- _YOUR GOAL_:
Copy the records out again in full, keeping them identical.

(Extracted data entries)
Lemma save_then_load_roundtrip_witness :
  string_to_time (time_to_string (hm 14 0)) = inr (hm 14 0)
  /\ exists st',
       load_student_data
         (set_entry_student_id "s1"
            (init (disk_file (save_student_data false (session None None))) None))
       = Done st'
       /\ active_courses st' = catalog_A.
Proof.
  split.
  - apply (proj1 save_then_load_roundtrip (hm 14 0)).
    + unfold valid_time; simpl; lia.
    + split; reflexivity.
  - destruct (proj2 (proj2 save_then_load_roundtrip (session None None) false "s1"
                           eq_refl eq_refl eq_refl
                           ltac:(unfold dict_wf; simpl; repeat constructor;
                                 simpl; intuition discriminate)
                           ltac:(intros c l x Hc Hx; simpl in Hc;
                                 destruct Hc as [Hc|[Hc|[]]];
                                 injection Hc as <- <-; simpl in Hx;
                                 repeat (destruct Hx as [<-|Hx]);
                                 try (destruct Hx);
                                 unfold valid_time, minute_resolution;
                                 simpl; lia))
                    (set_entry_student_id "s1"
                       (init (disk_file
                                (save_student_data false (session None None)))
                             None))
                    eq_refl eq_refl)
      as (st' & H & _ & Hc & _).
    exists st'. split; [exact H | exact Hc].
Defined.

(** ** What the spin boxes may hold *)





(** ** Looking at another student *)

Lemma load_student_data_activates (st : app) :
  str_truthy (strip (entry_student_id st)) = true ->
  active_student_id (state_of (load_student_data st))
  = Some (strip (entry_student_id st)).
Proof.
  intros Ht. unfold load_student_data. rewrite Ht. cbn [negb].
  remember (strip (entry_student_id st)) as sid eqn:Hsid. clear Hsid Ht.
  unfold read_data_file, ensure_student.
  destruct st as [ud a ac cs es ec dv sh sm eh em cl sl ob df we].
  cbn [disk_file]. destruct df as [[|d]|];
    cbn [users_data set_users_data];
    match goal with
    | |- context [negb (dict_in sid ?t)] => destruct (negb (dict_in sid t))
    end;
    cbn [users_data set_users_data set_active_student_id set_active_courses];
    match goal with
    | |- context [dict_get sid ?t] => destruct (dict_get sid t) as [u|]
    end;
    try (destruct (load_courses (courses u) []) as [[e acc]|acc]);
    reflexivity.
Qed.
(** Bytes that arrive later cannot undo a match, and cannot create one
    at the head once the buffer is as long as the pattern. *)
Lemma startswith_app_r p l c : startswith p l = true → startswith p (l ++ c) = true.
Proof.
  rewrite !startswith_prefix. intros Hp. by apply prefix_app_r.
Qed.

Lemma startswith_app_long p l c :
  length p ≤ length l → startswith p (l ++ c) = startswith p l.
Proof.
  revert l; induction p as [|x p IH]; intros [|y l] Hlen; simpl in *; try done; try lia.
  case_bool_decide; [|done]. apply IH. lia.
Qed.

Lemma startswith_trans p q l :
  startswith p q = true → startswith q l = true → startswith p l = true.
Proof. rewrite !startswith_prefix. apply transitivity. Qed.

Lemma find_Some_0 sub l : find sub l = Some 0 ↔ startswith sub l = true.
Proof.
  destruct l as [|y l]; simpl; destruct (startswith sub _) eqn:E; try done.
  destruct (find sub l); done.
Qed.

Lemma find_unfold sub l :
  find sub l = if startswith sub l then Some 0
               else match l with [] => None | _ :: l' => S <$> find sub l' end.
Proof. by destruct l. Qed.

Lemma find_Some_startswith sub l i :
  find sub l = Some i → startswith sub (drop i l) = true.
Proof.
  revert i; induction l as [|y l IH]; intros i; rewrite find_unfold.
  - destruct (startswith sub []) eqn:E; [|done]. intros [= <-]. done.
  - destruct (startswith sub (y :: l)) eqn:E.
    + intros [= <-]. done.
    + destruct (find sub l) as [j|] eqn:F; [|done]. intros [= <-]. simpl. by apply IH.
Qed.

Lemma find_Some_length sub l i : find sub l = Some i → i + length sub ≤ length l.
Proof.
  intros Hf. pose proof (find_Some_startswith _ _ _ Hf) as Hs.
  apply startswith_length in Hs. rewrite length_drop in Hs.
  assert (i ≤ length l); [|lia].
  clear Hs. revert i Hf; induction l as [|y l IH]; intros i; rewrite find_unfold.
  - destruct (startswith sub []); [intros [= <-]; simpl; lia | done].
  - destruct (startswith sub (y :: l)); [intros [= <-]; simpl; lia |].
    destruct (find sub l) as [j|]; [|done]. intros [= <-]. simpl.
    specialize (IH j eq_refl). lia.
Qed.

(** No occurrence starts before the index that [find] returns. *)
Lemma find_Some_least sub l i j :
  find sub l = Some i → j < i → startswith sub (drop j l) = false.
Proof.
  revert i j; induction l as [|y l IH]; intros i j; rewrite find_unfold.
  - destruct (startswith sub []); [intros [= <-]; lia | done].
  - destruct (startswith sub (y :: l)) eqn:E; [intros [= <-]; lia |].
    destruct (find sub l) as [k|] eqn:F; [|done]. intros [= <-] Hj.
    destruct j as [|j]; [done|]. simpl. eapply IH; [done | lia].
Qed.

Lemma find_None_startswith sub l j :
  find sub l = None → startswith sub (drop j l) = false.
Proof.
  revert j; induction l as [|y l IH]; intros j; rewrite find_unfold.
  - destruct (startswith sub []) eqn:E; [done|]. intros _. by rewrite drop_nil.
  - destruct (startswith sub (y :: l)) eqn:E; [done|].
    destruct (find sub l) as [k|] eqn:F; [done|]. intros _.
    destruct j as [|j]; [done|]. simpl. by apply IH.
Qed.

- _RESULT FOR THIS TASK_:
Lemma save_then_load_roundtrip_witness :
  string_to_time (time_to_string (hm 14 0)) = inr (hm 14 0)
  /\ exists st',
       load_student_data
         (set_entry_student_id "s1"
            (init (disk_file (save_student_data false (session None None))) None))
       = Done st'
       /\ active_courses st' = catalog_A.
Proof.
  split.
  - apply (proj1 save_then_load_roundtrip (hm 14 0)).
    + unfold valid_time; simpl; lia.
    + split; reflexivity.
  - destruct (proj2 (proj2 save_then_load_roundtrip (session None None) false "s1"
                           eq_refl eq_refl eq_refl
                           ltac:(unfold dict_wf; simpl; repeat constructor;
                                 simpl; intuition discriminate)
                           ltac:(intros c l x Hc Hx; simpl in Hc;
                                 destruct Hc as [Hc|[Hc|[]]];
                                 injection Hc as <- <-; simpl in Hx;
                                 repeat (destruct Hx as [<-|Hx]);
                                 try (destruct Hx);
                                 unfold valid_time, minute_resolution;
                                 simpl; lia))
                    (set_entry_student_id "s1"
                       (init (disk_file
                                (save_student_data false (session None None)))
                             None))
                    eq_refl eq_refl)
      as (st' & H & _ & Hc & _).
    exists st'. split; [exact H | exact Hc].
Defined.

(** ** What the spin boxes may hold *)





(** ** Looking at another student *)

Lemma load_student_data_activates (st : app) :
  str_truthy (strip (entry_student_id st)) = true ->
  active_student_id (state_of (load_student_data st))
  = Some (strip (entry_student_id st)).
Proof.
  intros Ht. unfold load_student_data. rewrite Ht. cbn [negb].
  remember (strip (entry_student_id st)) as sid eqn:Hsid. clear Hsid Ht.
  unfold read_data_file, ensure_student.
  destruct st as [ud a ac cs es ec dv sh sm eh em cl sl ob df we].
  cbn [disk_file]. destruct df as [[|d]|];
    cbn [users_data set_users_data];
    match goal with
    | |- context [negb (dict_in sid ?t)] => destruct (negb (dict_in sid t))
    end;
    cbn [users_data set_users_data set_active_student_id set_active_courses];
    match goal with
    | |- context [dict_get sid ?t] => destruct (dict_get sid t) as [u|]
    end;
    try (destruct (load_courses (courses u) []) as [[e acc]|acc]);
    reflexivity.
Qed.
(** Bytes that arrive later cannot undo a match, and cannot create one
    at the head once the buffer is as long as the pattern. *)
Lemma startswith_app_r p l c : startswith p l = true → startswith p (l ++ c) = true.
Proof.
  rewrite !startswith_prefix. intros Hp. by apply prefix_app_r.
Qed.

Lemma startswith_app_long p l c :
  length p ≤ length l → startswith p (l ++ c) = startswith p l.
Proof.
  revert l; induction p as [|x p IH]; intros [|y l] Hlen; simpl in *; try done; try lia.
  case_bool_decide; [|done]. apply IH. lia.
Qed.

Lemma startswith_trans p q l :
  startswith p q = true → startswith q l = true → startswith p l = true.
Proof. rewrite !startswith_prefix. apply transitivity. Qed.

Lemma find_Some_0 sub l : find sub l = Some 0 ↔ startswith sub l = true.
Proof.
  destruct l as [|y l]; simpl; destruct (startswith sub _) eqn:E; try done.
  destruct (find sub l); done.
Qed.

Lemma find_unfold sub l :
  find sub l = if startswith sub l then Some 0
               else match l with [] => None | _ :: l' => S <$> find sub l' end.
Proof. by destruct l. Qed.

Lemma find_Some_startswith sub l i :
  find sub l = Some i → startswith sub (drop i l) = true.
Proof.
  revert i; induction l as [|y l IH]; intros i; rewrite find_unfold.
  - destruct (startswith sub []) eqn:E; [|done]. intros [= <-]. done.
  - destruct (startswith sub (y :: l)) eqn:E.
    + intros [= <-]. done.
    + destruct (find sub l) as [j|] eqn:F; [|done]. intros [= <-]. simpl. by apply IH.
Qed.

Lemma find_Some_length sub l i : find sub l = Some i → i + length sub ≤ length l.
Proof.
  intros Hf. pose proof (find_Some_startswith _ _ _ Hf) as Hs.
  apply startswith_length in Hs. rewrite length_drop in Hs.
  assert (i ≤ length l); [|lia].
  clear Hs. revert i Hf; induction l as [|y l IH]; intros i; rewrite find_unfold.
  - destruct (startswith sub []); [intros [= <-]; simpl; lia | done].
  - destruct (startswith sub (y :: l)); [intros [= <-]; simpl; lia |].
    destruct (find sub l) as [j|]; [|done]. intros [= <-]. simpl.
    specialize (IH j eq_refl). lia.
Qed.

(** No occurrence starts before the index that [find] returns. *)
Lemma find_Some_least sub l i j :
  find sub l = Some i → j < i → startswith sub (drop j l) = false.
Proof.
  revert i j; induction l as [|y l IH]; intros i j; rewrite find_unfold.
  - destruct (startswith sub []); [intros [= <-]; lia | done].
  - destruct (startswith sub (y :: l)) eqn:E; [intros [= <-]; lia |].
    destruct (find sub l) as [k|] eqn:F; [|done]. intros [= <-] Hj.
    destruct j as [|j]; [done|]. simpl. eapply IH; [done | lia].
Qed.

Lemma find_None_startswith sub l j :
  find sub l = None → startswith sub (drop j l) = false.
Proof.
  revert j; induction l as [|y l IH]; intros j; rewrite find_unfold.
  - destruct (startswith sub []) eqn:E; [done|]. intros _. by rewrite drop_nil.
  - destruct (startswith sub (y :: l)) eqn:E; [done|].
    destruct (find sub l) as [k|] eqn:F; [done|]. intros _.
    destruct j as [|j]; [done|]. simpl. by apply IH.
Qed.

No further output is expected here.